━━ INFORMATION SUPPLIED

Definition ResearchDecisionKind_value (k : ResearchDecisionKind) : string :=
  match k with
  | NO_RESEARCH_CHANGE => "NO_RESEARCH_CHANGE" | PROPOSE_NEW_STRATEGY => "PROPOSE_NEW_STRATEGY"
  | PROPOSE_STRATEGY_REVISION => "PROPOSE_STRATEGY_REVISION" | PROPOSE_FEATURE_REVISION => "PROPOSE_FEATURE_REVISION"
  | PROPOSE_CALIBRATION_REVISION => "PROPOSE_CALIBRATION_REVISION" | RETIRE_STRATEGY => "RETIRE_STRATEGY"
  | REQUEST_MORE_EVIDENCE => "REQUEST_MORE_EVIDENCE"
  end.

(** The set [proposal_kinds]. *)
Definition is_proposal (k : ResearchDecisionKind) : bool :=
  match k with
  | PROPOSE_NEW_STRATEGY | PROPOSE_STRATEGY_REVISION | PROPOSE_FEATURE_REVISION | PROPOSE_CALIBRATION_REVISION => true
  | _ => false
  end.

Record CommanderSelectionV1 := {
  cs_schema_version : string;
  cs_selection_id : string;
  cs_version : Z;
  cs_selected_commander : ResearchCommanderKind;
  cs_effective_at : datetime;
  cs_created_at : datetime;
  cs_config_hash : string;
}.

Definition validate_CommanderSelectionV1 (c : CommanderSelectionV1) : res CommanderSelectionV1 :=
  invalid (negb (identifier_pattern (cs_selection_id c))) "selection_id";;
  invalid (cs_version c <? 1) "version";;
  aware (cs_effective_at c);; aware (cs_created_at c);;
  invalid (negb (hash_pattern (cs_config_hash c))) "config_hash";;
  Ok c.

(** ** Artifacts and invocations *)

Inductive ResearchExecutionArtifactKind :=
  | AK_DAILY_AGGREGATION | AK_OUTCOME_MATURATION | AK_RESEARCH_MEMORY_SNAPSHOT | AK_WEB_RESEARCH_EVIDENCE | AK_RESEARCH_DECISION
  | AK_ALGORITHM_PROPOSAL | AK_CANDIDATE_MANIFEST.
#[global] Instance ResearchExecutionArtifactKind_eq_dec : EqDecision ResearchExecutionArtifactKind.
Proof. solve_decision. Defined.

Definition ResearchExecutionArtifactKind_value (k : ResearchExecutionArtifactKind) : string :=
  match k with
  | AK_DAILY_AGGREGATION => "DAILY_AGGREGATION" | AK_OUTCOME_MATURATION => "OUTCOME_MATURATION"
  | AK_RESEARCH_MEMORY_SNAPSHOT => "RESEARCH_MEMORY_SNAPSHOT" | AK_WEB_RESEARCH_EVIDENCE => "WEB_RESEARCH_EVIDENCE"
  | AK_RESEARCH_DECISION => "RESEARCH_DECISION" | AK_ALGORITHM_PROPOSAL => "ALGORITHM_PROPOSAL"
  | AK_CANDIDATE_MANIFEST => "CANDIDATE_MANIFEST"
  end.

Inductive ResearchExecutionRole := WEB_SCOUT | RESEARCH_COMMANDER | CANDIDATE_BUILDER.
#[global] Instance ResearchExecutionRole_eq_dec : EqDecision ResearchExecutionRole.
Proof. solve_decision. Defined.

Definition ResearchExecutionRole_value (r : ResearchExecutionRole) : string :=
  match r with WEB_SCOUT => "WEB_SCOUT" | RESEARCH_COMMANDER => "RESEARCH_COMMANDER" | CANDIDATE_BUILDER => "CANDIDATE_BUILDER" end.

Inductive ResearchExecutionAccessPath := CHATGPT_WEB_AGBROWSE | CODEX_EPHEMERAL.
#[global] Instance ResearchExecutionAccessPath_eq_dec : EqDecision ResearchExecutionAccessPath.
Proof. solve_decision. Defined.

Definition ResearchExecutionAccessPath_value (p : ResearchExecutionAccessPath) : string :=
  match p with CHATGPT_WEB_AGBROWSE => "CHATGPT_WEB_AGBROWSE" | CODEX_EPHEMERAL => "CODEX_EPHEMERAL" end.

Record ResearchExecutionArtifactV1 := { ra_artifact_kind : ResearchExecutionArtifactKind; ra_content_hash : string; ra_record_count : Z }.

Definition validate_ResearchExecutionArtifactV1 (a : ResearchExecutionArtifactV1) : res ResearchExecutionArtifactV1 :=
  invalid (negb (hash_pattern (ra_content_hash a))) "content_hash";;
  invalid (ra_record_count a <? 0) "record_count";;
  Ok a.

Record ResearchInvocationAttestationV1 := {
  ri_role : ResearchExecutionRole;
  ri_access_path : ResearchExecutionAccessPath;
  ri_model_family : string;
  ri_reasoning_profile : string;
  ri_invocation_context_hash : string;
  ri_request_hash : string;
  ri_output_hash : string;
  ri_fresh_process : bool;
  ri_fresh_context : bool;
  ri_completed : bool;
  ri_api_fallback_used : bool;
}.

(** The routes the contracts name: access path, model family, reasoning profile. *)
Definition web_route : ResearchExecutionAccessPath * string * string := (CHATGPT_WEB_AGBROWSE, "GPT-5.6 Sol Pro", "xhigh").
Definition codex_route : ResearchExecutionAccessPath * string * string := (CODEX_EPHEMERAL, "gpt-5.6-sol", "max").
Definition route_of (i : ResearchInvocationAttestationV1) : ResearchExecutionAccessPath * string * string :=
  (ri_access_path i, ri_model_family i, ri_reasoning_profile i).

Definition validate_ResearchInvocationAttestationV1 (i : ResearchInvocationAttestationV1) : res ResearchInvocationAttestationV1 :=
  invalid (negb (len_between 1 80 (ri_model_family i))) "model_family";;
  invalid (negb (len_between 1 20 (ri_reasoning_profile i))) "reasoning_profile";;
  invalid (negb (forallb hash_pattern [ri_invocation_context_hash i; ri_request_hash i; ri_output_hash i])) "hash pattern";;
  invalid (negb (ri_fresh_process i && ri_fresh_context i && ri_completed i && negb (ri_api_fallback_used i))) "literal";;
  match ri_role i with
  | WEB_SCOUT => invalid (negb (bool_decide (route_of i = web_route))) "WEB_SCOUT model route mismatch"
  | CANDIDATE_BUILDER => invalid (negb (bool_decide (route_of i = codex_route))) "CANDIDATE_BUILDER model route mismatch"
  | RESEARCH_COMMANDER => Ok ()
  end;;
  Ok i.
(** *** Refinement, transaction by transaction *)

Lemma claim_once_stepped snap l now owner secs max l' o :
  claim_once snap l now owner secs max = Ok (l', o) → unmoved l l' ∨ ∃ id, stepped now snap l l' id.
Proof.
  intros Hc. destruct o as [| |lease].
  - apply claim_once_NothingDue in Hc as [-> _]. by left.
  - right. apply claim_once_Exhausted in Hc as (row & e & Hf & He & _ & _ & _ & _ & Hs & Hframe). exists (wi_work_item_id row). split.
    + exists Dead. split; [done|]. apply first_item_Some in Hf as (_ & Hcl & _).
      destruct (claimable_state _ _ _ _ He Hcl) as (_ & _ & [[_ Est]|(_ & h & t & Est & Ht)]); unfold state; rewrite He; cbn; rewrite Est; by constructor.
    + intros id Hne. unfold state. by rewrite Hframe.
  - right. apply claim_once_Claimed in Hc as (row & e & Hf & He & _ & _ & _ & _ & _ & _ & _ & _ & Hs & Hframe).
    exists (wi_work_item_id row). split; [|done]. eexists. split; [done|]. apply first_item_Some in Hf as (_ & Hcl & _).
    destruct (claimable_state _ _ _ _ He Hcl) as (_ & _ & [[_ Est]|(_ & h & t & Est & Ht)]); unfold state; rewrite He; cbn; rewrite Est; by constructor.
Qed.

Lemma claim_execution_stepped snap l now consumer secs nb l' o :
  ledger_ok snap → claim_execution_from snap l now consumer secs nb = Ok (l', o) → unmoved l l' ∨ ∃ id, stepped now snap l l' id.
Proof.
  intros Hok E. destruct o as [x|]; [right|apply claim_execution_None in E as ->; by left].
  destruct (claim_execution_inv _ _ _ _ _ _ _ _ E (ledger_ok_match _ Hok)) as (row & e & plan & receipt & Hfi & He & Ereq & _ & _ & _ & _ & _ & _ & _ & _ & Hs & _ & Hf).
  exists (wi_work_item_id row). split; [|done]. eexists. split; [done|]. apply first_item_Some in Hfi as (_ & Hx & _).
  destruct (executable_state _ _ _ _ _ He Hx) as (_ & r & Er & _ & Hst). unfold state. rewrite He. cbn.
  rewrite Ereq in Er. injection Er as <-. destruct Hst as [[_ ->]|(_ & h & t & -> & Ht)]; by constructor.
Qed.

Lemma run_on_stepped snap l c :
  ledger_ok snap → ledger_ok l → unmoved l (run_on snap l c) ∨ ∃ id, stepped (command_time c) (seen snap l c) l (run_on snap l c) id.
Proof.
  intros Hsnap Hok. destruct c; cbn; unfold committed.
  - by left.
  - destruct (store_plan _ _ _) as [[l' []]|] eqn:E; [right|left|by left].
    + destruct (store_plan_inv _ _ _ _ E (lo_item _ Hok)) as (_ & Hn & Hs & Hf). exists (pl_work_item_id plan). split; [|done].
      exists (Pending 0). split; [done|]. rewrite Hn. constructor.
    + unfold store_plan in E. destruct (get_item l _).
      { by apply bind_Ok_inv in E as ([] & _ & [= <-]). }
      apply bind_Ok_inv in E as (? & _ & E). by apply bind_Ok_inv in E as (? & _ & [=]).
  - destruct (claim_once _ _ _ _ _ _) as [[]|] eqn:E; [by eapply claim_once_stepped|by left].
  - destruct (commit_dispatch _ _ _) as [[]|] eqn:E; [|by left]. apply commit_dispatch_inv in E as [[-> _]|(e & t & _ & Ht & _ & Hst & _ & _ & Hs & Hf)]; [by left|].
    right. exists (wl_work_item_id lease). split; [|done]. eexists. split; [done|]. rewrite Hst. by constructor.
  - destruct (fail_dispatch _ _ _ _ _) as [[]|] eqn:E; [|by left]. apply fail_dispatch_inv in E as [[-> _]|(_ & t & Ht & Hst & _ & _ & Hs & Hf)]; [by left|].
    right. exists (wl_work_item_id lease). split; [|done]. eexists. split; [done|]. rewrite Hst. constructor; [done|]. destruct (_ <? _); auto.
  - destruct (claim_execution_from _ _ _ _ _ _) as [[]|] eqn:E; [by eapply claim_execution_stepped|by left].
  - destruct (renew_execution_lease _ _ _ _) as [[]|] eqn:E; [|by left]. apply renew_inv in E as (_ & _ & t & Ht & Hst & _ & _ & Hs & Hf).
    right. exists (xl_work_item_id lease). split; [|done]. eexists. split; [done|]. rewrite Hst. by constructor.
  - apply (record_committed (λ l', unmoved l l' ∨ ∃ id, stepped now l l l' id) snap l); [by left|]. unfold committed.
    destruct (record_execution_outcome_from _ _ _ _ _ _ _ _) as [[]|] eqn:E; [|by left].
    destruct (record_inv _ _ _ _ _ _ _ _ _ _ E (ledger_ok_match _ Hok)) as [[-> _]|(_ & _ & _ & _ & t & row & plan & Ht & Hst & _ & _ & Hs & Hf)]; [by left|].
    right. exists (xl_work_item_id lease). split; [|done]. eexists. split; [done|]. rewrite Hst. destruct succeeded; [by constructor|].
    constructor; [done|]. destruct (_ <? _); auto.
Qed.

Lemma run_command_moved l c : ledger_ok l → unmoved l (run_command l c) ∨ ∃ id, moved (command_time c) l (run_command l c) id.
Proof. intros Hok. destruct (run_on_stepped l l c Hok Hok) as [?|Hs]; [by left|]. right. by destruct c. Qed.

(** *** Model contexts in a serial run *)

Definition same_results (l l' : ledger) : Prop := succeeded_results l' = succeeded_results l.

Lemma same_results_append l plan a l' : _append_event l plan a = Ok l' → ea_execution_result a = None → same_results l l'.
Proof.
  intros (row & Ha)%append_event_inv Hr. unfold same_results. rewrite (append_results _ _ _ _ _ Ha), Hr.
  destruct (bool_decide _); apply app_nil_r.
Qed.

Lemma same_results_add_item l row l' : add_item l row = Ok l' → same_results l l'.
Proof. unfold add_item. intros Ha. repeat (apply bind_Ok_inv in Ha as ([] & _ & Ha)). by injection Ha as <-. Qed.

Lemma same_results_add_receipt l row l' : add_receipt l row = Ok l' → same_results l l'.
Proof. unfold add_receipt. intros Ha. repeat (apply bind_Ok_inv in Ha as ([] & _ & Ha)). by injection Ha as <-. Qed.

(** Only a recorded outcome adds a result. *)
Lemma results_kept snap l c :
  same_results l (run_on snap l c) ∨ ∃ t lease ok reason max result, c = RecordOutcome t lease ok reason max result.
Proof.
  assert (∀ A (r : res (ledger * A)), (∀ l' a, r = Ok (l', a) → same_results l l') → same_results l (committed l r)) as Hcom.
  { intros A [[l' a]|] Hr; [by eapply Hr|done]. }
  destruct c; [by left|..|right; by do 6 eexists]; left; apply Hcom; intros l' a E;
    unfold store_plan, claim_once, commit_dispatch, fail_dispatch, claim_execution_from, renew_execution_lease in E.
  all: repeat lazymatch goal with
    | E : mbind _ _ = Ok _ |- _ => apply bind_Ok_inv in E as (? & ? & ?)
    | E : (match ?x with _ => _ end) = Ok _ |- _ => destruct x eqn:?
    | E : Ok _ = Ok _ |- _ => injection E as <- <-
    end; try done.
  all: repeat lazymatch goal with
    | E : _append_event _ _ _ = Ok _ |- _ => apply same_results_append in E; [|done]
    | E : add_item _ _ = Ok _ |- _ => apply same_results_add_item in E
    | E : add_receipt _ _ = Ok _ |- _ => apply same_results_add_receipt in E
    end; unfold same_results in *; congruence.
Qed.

━━━━

For this task, write out exactly the lines of the entries above, starting at the line with "ra_artifact_kind : ResearchExecutionArtifactKind;" and ending at the line with "invalid (negb (forallb", both included, and no others.

SOLUTION TO THE EXERCISE:
Record ResearchExecutionArtifactV1 := { ra_artifact_kind : ResearchExecutionArtifactKind; ra_content_hash : string; ra_record_count : Z }.

Definition validate_ResearchExecutionArtifactV1 (a : ResearchExecutionArtifactV1) : res ResearchExecutionArtifactV1 :=
  invalid (negb (hash_pattern (ra_content_hash a))) "content_hash";;
  invalid (ra_record_count a <? 0) "record_count";;
  Ok a.

Record ResearchInvocationAttestationV1 := {
  ri_role : ResearchExecutionRole;
  ri_access_path : ResearchExecutionAccessPath;
  ri_model_family : string;
  ri_reasoning_profile : string;
  ri_invocation_context_hash : string;
  ri_request_hash : string;
  ri_output_hash : string;
  ri_fresh_process : bool;
  ri_fresh_context : bool;
  ri_completed : bool;
  ri_api_fallback_used : bool;
}.

(** The routes the contracts name: access path, model family, reasoning profile. *)
Definition web_route : ResearchExecutionAccessPath * string * string := (CHATGPT_WEB_AGBROWSE, "GPT-5.6 Sol Pro", "xhigh").
Definition codex_route : ResearchExecutionAccessPath * string * string := (CODEX_EPHEMERAL, "gpt-5.6-sol", "max").
Definition route_of (i : ResearchInvocationAttestationV1) : ResearchExecutionAccessPath * string * string :=
  (ri_access_path i, ri_model_family i, ri_reasoning_profile i).

Definition validate_ResearchInvocationAttestationV1 (i : ResearchInvocationAttestationV1) : res ResearchInvocationAttestationV1 :=
  invalid (negb (len_between 1 80 (ri_model_family i))) "model_family";;
  invalid (negb (len_between 1 20 (ri_reasoning_profile i))) "reasoning_profile";;
  invalid (negb (forallb hash_pattern [ri_invocation_context_hash i; ri_request_hash i; ri_output_hash i])) "hash pattern";;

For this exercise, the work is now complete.